WHAT THE TASK REQUIRES: Within the listing, how many lines include "gmap"? Please answer with a bare number.

DATA PROVIDED:
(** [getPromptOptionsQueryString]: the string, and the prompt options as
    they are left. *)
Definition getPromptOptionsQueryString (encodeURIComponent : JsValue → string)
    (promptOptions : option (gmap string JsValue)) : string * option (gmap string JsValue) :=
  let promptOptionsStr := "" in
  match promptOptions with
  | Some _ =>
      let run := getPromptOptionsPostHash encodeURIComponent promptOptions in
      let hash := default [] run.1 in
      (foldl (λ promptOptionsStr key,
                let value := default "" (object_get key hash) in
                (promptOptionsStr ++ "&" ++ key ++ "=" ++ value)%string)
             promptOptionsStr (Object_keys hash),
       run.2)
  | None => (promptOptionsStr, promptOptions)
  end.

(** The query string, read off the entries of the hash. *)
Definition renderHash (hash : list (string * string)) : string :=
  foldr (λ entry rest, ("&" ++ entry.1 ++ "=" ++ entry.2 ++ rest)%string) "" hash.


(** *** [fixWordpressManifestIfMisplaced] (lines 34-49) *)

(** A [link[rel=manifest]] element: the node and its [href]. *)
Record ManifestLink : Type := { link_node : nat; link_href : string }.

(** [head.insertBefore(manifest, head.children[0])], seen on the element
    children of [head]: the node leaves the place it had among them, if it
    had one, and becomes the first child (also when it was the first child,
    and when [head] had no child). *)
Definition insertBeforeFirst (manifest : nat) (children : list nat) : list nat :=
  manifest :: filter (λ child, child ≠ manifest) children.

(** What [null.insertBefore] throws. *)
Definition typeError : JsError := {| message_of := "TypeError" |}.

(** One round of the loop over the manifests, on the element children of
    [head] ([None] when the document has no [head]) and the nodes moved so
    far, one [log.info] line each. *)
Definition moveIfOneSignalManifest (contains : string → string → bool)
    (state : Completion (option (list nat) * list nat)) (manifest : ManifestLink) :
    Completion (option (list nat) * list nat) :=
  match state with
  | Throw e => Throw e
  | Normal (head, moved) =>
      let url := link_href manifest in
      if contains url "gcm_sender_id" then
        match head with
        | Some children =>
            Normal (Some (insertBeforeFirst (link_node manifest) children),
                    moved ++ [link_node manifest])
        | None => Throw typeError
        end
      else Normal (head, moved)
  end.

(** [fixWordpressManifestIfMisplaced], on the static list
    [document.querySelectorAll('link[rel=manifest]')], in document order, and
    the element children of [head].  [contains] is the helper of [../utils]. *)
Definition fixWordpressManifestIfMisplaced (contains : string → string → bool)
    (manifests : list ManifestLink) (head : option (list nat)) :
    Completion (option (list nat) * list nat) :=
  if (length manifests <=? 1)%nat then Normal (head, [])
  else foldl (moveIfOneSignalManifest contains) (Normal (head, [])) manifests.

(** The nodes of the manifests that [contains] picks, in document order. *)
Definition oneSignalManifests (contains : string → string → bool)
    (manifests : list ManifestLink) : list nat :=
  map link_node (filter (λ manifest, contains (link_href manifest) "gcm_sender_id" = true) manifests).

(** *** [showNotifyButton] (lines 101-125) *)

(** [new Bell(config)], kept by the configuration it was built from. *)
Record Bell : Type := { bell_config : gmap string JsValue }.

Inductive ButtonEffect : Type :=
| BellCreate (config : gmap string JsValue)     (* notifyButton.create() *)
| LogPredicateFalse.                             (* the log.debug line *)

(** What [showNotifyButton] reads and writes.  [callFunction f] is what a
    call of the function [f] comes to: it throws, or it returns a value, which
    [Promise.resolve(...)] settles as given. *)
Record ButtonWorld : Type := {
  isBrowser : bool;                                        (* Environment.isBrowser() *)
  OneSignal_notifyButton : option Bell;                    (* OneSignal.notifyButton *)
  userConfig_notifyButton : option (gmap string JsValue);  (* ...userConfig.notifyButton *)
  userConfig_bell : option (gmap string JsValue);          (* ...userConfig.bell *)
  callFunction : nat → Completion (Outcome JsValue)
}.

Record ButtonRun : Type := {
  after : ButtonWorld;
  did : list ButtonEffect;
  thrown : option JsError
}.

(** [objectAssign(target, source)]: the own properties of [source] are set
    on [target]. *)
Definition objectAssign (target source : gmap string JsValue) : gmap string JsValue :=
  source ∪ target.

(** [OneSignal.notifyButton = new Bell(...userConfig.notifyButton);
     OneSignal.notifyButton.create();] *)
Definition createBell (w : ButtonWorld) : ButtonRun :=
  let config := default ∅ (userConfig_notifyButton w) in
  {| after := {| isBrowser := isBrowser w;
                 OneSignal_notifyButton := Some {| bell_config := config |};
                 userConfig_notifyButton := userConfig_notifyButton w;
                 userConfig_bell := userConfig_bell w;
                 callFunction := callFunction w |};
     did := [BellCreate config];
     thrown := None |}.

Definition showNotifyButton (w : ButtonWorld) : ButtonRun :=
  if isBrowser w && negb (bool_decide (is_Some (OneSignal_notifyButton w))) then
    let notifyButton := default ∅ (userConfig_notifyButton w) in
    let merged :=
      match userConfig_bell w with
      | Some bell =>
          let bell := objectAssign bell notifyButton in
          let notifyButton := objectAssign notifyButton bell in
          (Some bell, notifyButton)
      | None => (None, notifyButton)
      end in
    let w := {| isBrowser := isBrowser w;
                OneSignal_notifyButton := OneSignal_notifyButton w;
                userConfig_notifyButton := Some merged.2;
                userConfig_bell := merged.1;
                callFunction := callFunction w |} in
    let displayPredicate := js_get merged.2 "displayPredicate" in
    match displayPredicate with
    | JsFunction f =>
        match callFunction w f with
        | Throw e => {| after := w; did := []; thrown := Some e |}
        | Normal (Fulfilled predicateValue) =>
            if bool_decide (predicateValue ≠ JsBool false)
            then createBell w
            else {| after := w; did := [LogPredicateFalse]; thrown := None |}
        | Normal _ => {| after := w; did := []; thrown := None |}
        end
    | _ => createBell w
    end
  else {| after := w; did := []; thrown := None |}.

YOUR RESPONSE: 6